[DAYS_LEFT] days left of your Medeconomics free trial

Subscribe now

Your free trial has expired

Subscribe now to access Medeconomics

Succession planning for a partner's retirement

Recruiting GPs can take over a year in the current climate, so succession planning is vital, writes Jenny Stone

There has been much publicity about the current recruitment crisis in general practice and it is no secret that GPs are being ground down by ever-increasing workload and stress, coupled with falling income.

Quitting may be an appealing option and many GPs over the age of 50 are considering taking early retirement or leaving their partnerships; trends suggest many younger GPs are leaving their partnerships too.

It is becoming difficult to recruit salaried GPs and partners – recent research by GPonline suggested that around 29% of vacancies for both roles can remain unfilled for more than a year – so planning ahead for a partner’s retirement is crucial.

A partner who intends to leave a GMS partnership will need to give three months’ notice to NHS England; for PMS practices, this can be up to six months’ notice. However, ideally a partner should inform the remaining partners of their intentions earlier than this, so they can start seeking a replacement.

The practice must decide whether it intends to take on a salaried GP or a partner. Taking on a salaried GP with a view to partnership will allow you to see how the new GP fits into the practice and works with existing partners and staff. Be prepared for a lengthy search; in the meantime you may have to use locums, which can be expensive.
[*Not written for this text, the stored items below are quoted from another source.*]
(** What a run from [db0] has done by [db]. *)
Record ran (db0 db : OpsDb) (rows : list ChangeRow) : Prop := {
  ran_headers : exists more, db_generations db = db_generations db0 ++ more;
  ran_rows : db_changes db = db_changes db0 ++ rows;
  ran_entries : db_entries db = apply_rows (db_entries db0) (map cr_change rows);
  ran_history : history (db_entries db0) (map cr_change rows);
  ran_above : Forall (fun r => db_generation db0 < cr_generation r <= db_generation db) rows;
  ran_sorted : StronglySorted (fun a b => cr_generation a <= cr_generation b) rows;
  ran_unique : NoDup (map (fun r => (cr_generation r, cc_key (cr_change r))) rows);
  ran_generation : db_generation db0 <= db_generation db;
  ran_ok : config_ok up (db_entries db0) -> config_ok up (db_entries db);
  ran_dual : forall r, r ∈ rows -> is_sensitive up (cc_key (cr_change r)) = true ->
    dual_controlled uuid_parse db r }.

Lemma dual_controlled_kept db db' r :
  log_kept db db' -> dual_controlled uuid_parse db r -> dual_controlled uuid_parse db' r.
Proof.
  intros [Hs [more Ha]] (p & Hp & Hc & Hg & Ht & Hd & Hr & (role & reason & Hin & Hrole) & Ho). exists p.
  split; [apply Hs; [done|by rewrite Hc]|]. split_and!; try done. exists role, reason. split; [|done].
  rewrite Ha. apply elem_of_app. by left.
Qed.
Lemma proposals_snoc l p :
  proposals_wf l -> mp_status p = Pending ->
  Forall (fun q => mp_id q <> mp_id p /\ mp_replay_key q <> mp_replay_key p /\
    ~ (mp_status q = Pending /\ mp_kind q = mp_kind p /\ mp_subject_id q = mp_subject_id p)) l ->
  mp_expires_at p = mp_confirm_not_before p + PROPOSAL_CONFIRM_WINDOW ->
  (mp_kind p = "ban_user" \/ mp_kind p = "unban_user" ->
     mp_confirm_not_before p = mp_created_at p + BAN_DELAY) ->
  (mp_kind p = "lift_self_exclusion" -> mp_replay_key p = lift_replay_key (mp_subject_id p)) ->
  proposals_wf (l ++ [p]).
Proof.
  intros [H1 H2 H3 H4 H5 H6] Hp Hf He Hd Hl. rewrite Forall_forall in Hf.
  assert (Hsnoc : forall q, q ∈ l ++ [p] -> q ∈ l \/ q = p).
  { intros q. rewrite elem_of_app, list_elem_of_singleton. done. }
  split.
  - rewrite map_app. apply NoDup_app. split_and!; [done| |apply NoDup_singleton].
    intros x (q & -> & Hq)%list_elem_of_fmap Heq%list_elem_of_singleton. by destruct (Hf q Hq).
  - rewrite map_app. apply NoDup_app. split_and!; [done| |apply NoDup_singleton].
    intros x (q & -> & Hq)%list_elem_of_fmap Heq%list_elem_of_singleton. by destruct (Hf q Hq) as (_ & ? & _).
  - intros q r [Hq| ->]%Hsnoc [Hr| ->]%Hsnoc ???? ; [by apply H3| | |done]; exfalso.
    + destruct (Hf q Hq) as (_ & _ & Hn). by apply Hn.
    + destruct (Hf r Hr) as (_ & _ & Hn). by apply Hn.
  - intros q [Hq| ->]%Hsnoc; [by apply H4|done].
  - intros q [Hq| ->]%Hsnoc; [by apply H5|done].
  - intros q [Hq| ->]%Hsnoc; [by apply H6|done].
Qed.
Property issues when leaving a partnership

If your premises are leased, you will need to approach the leaseholder to ensure the outgoing partner’s name is removed from the lease agreement. The incoming partner must be included on the lease, once appointed.

If the partners own the property, the outgoing partner will need to decide whether to hold on to their share in the property after retirement or sell this. If a replacement partner has not been found and the outgoing partner wants to sell, the remaining partners will need to purchase the share, which can be sold on once a replacement partner is found.
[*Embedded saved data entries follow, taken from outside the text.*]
(** A new vote reads back by its key. *)
Lemma voted_by_key fresh fresh_lazy db_now now cmd db db' r funds m rec out now' :
  book_wf (td_book db) ->
  voted fresh fresh_lazy db_now now cmd db db' r funds m rec out ->
  vote_by_key (cv_key cmd) now' (td_book db') =
    Ok (Some (mkVoteReceipt fresh (cv_market cmd) (cv_user cmd) (cv_side cmd) (cv_guess cmd)
      (if now' <? mk_tally_hidden_at m then Some (ma_vote_seq rec + 1) else None) false)).
Proof.
  intros Hb [Hg _ _ Hm Hopen _ _ Hrec Hout Hu -> _]. apply vote_conflict_false in Hu as [_ U2].
  destruct (outcome_join _ _ _ _ (bw_outcomes _ Hb) Hout) as (o & Ho & Hi). cbn [nv_key] in U2.
  unfold vote_by_key. cbn [td_book set_votes set_markets bk_votes bk_markets]. rewrite find_app.
  destruct (List.find _ (bk_votes (td_book db))) as [v|] eqn:Ef.
  { exfalso. apply find_by in Ef as [Hv Hk%bool_decide_eq_true]. apply U2. rewrite <- Hk.
    apply list_elem_of_fmap. by exists v. }
  cbn [List.find vo_key]. rewrite bool_decide_eq_true_2 by done. unfold vote_outcome.
  cbn [set_votes set_markets bk_outcomes vo_outcome vo_market vo_guess vo_id vo_user vo_seq].
  rewrite Ho, lookup_insert_eq, Hi, side_from_idx_side. cbn [mbind outcome_bind].
  rewrite checked_in by ty. cbn [ok_or mbind outcome_bind set_vote_seq ma_tally_hidden_at ma_status].
  unfold market_for_update in Hm. rewrite Hrec in Hm. destruct (outcome_of _ _ 0); [|done].
  destruct (outcome_of _ _ 1); [|done]. unfold market_from_row in Hm.
  apply bind_Ok in Hm as (cl & _ & Hm). apply bind_Ok in Hm as (hid & ->%ok_or_Ok & Hm).
  apply bind_Ok in Hm as (st & Hst & Hm). apply bind_Ok in Hm as (op & _ & [= <-]).
  cbn [ok_or mbind outcome_bind mk_tally_hidden_at]. unfold voting_open in Hopen. cbn [mk_state] in Hopen.
  destruct (terminal_status (ma_status rec)) eqn:Ht; [exfalso|done].
  apply terminal_status_state in Ht as (s & Hs & Hd). rewrite Hs in Hst. injection Hst as ->.
  destruct Hd as [->|[->| ->]]; done.
Qed.

Lemma voted_wf fresh fresh_lazy db_now now cmd db db' r funds m rec out :
  db_wf db -> voted fresh fresh_lazy db_now now cmd db db' r funds m rec out ->
  db_wf db' /\ calm (td_funds db) (td_funds db').
Proof.
  intros [Wf Wb Wt Wk] [_ [cr Hl] _ _ _ _ _ _ _ _ -> _]. apply convert_then_collect_calm in Hl as C; [|done].
  split; [|done]. split; [apply C|by destruct Wb| |].
  - cbn. eapply Forall_impl; [exact Wt|]. cbn. intros t. apply (quiet_txns _ _ _ _ (cm_quiet _ _ C)).
  - cbn. intros k p Hp. eapply quiet_find_owner; [apply (cm_quiet _ _ C)|by eapply Wk].
Qed.

(** Any sequence of vote requests, accepted or refused. *)
Inductive vote_run : Db -> Db -> Prop :=
| vote_refl db : vote_run db db
| vote_next fresh fresh_lazy db_now now cmd db db' :
    vote_run db db' -> vote_run db (cast_vote config fresh fresh_lazy db_now now cmd db').2.

Lemma cast_vote_keeps fresh fresh_lazy db_now now cmd db :
  db_wf db -> votes_wf (td_book db) ->
  let db' := (cast_vote config fresh fresh_lazy db_now now cmd db).2 in
  db_wf db' /\ votes_wf (td_book db') /\ bk_votes (td_book db) `prefix_of` bk_votes (td_book db').
Proof.
  intros W V. destruct (cast_vote _ _ _ _ _ _ _) as [[r|e|] db2] eqn:E; cbn.
  - apply cast_vote_Ok in E as [(r0 & _ & -> & _)|(funds & m & rec & out & X)]; [done|].
    destruct (voted_wf _ _ _ _ _ _ _ _ _ _ _ _ W X) as [W' _]. split_and!; [done| |].
    + eapply voted_votes_wf; [apply W|done..].
    + rewrite (vt_db _ _ _ _ _ _ _ _ _ _ _ _ X). cbn. by eexists.
  - by apply atomic_refused in E as ->.
  - by apply atomic_refused in E as ->.
Qed.
End Cast.

(** ** Properties *)

(** C28: the ballot is kept exactly.  Starting from a consistent ballot, after
    any sequence of vote requests no vote is lost or changed, nobody has two
    votes in a market, and the public numbers of each market are 1, 2, ... in
    the order of casting, as many as the tally counts. *)
Theorem votes_are_numbered `{UuidText} `{HashMapOrder} (config : VoteIntegrityConfig) (db db' : Db) :
  db_wf db -> votes_wf (td_book db) -> vote_run config db db' ->
  bk_votes (td_book db) `prefix_of` bk_votes (td_book db') /\
  NoDup (map (fun v => (vo_user v, vo_market v)) (bk_votes (td_book db'))) /\
  forall m rec, bk_markets (td_book db') !! m = Some rec ->
    map vo_seq (votes_of (td_book db') m) = seqZ 1 (ma_vote_seq rec) /\
    yes_votes (tally (td_book db') m) + no_votes (tally (td_book db') m) = ma_vote_seq rec.
Proof.
  intros W V Hrun.
  assert (db_wf db' /\ votes_wf (td_book db') /\ bk_votes (td_book db) `prefix_of` bk_votes (td_book db'))
    as (_ & V' & P).
  { induction Hrun as [db|fresh fl dn n cmd db db1 Hrun IH]; [done|]. destruct (IH W V) as (W1 & V1 & P1).
    destruct (cast_vote_keeps config fresh fl dn n cmd db1 W1 V1) as (W2 & V2 & P2).
    split_and!; [done..|]. by etrans. }
  split_and!; [done|apply V'|]. intros m rec Hr. destruct (vw_numbered _ V' _ _ Hr) as [H0' E].
  split; [done|]. rewrite tally_total by done. unfold zlen. rewrite <- (length_map vo_seq), E, length_seqZ. lia.
Qed.

(** What a vote receipt tells.  Re-issuing an accepted vote on the tables
    it left, at any time, answers with the same vote, marked as replayed, and
    changes nothing; and neither the first answer nor the replay shows the
    public number once the tally is hidden. *)
Theorem vote_replays `{UuidText} `{HashMapOrder} (config : VoteIntegrityConfig) (fresh : N)
    (fresh_lazy : nat -> N) (db_now now : Z) (cmd : CastVoteCmd) (db db' : Db) (r : VoteReceipt) :
  db_wf db -> td_fingerprints db !! cv_key cmd = None ->
  cast_vote config fresh fresh_lazy db_now now cmd db = (Ok r, db') -> vr_replayed r = false ->
  exists m seq, market_for_update (td_book db) (cv_market cmd) = Ok m /\
    vr_seq r = (if now <? mk_tally_hidden_at m then Some seq else None) /\
    forall fresh' fresh_lazy' db_now' now',
      cast_vote config fresh' fresh_lazy' db_now' now' cmd db' = (Ok (as_vote_replay m now' seq r), db').
Proof.
  intros W Hfp E Hr. apply cast_vote_Ok in E as [(r0 & _ & _ & ->)|(funds & m & rec & out & X)]; [done|].
  exists m, (ma_vote_seq rec + 1). pose proof (vt_receipt _ _ _ _ _ _ _ _ _ _ _ _ _ X) as Er.
  split_and!; [apply X|by rewrite Er|]. intros fresh' fl' dn' n'.
  unfold cast_vote. rewrite (proj2 (Z.ltb_ge 100 (cv_guess cmd))) by apply X. cbv zeta.
  rewrite (voted_by_key _ _ _ _ _ _ _ _ _ _ _ _ _ n' (tw_book _ W) X). cbn [store map_err mbind outcome_bind].
  assert (Hstored : td_fingerprints db' !! cv_key cmd =
    Some (vote_fingerprint (cv_market cmd) (cv_user cmd) (cv_side cmd) (cv_guess cmd))).
  { rewrite (vt_db _ _ _ _ _ _ _ _ _ _ _ _ _ X). cbn [td_fingerprints]. unfold save_request_fingerprint.
    rewrite Hfp. cbn. by rewrite lookup_insert_eq. }
  rewrite Hstored. cbn [validate_replay_fingerprint]. rewrite bool_decide_eq_false_2 by naive_solver.
  cbn [mbind outcome_bind atomic]. by rewrite Er.
Qed.

(** Every accepted vote was allowed: the market was live or closing and
    not past its closing time, the voter has a phone channel, fewer votes than
    the limit in the window and, near the close, an account old enough; no
    pause was in force while the tally was public; and the voter had not voted
    on the market. *)
Theorem accepted_vote_was_permitted `{UuidText} `{HashMapOrder} (config : VoteIntegrityConfig) (fresh : N)
    (fresh_lazy : nat -> N) (db_now now : Z) (cmd : CastVoteCmd) (db db' : Db) (r : VoteReceipt) :
  cast_vote config fresh fresh_lazy db_now now cmd db = (Ok r, db') -> vr_replayed r = false ->
  exists m, market_for_update (td_book db) (cv_market cmd) = Ok m /\
    (mk_state m = Live \/ mk_state m = Closing) /\ now < mk_closes_at m /\
    user_has_channel (td_book db) (cv_user cmd) "imessage" = true /\
    zlen (List.filter (fun v => (vo_user v =? cv_user cmd)%N && (now - vc_window_secs config <=? vo_created_at v))
            (bk_votes (td_book db))) < vc_max_votes_per_window config /\
    (mk_closes_at m - vc_near_close_secs config <= now -> exists created,
       bk_created (td_book db) !! cv_user cmd = Some created /\ vc_min_account_age_secs config <= now - created) /\
    (now < mk_tally_hidden_at m ->
       pause_in_force (fence_config_value ("voting_paused:" +:+ uuid_text (cv_market cmd)) (td_ops db)) = false) /\
    user_voted (td_book db) (cv_user cmd) (cv_market cmd) = false.
Proof.
  intros E Hr. apply cast_vote_Ok in E as [(r0 & _ & _ & ->)|(funds & m & rec & out & X)]; [done|].
  destruct X as [_ _ _ Hm Hopen Hvoter Hpause _ _ Hu _ _]. exists m. split; [done|].
  assert (Ho : (mk_state m = Live \/ mk_state m = Closing) /\ now < mk_closes_at m).
  { unfold voting_open in Hopen. destruct (mk_state m); try discriminate;
      destruct (now >=? mk_closes_at m) eqn:G in Hopen; try discriminate;
      rewrite Z.geb_leb in G; apply Z.leb_gt in G; auto. }
  destruct Ho as [Ho1 Ho2]. unfold check_voter in Hvoter.
  destruct (user_has_channel _ _ _); [|discriminate]. cbn [negb] in Hvoter.
  apply bind_Ok in Hvoter as (w & [-> _]%ok_or_Ok%checked_Some & Hv).
  apply bind_Ok in Hv as (c & Hc%store_Ok & Hv). apply ok_or_Ok, checked_Some in Hc as [-> _].
  destruct (_ >=? _) eqn:G1 in Hv; [discriminate|]. rewrite Z.geb_leb in G1. apply Z.leb_gt in G1.
  apply bind_Ok in Hv as (nc & [-> _]%ok_or_Ok%checked_Some & Hv).
  apply bind_Ok in Hv as (ma & [-> _]%ok_or_Ok%checked_Some & Hv).
  split_and!; try done.
  - intros Hnear. rewrite Z.geb_leb, (proj2 (Z.leb_le _ _)) in Hv by done.
    apply bind_Ok in Hv as (cr & Hcr%store_Ok%ok_or_Ok & Hv). exists cr. split; [done|].
    destruct (_ <? _) eqn:G2 in Hv; [discriminate|]. by apply Z.ltb_ge in G2.
  - intros Hp. unfold check_vote_pause in Hpause. rewrite (proj2 (Z.ltb_lt _ _)) in Hpause by done.
    cbn [andb] in Hpause. by destruct (pause_in_force _).
  - destruct (user_voted _ _ _) eqn:Ev; [exfalso|done]. apply vote_conflict_false in Hu as [Hu _]. apply Hu.
    apply existsb_exists in Ev as (v & Hv1 & [Hv2%N.eqb_eq Hv3%N.eqb_eq]%andb_true_iff).
    apply list_elem_of_fmap. exists v. cbn. split; [by rewrite Hv2, Hv3|by apply list_elem_of_In].
Qed.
Where an outgoing partner sells their share in the property at their time of leaving, they will be able to claim entrepreneur’s relief, which reduces the capital gains tax to 10%. Holding on to this as an investment and selling it at a later date would incur capital gains tax at 20%.

Where there is a transfer of a partnership property between partners, no stamp duty land tax (SDLT) is payable on the transfer.

Costs of closing a practice

Retirement is not a straightforward process for single-handed GPs, who need to have a two-to five-year plan to retirement.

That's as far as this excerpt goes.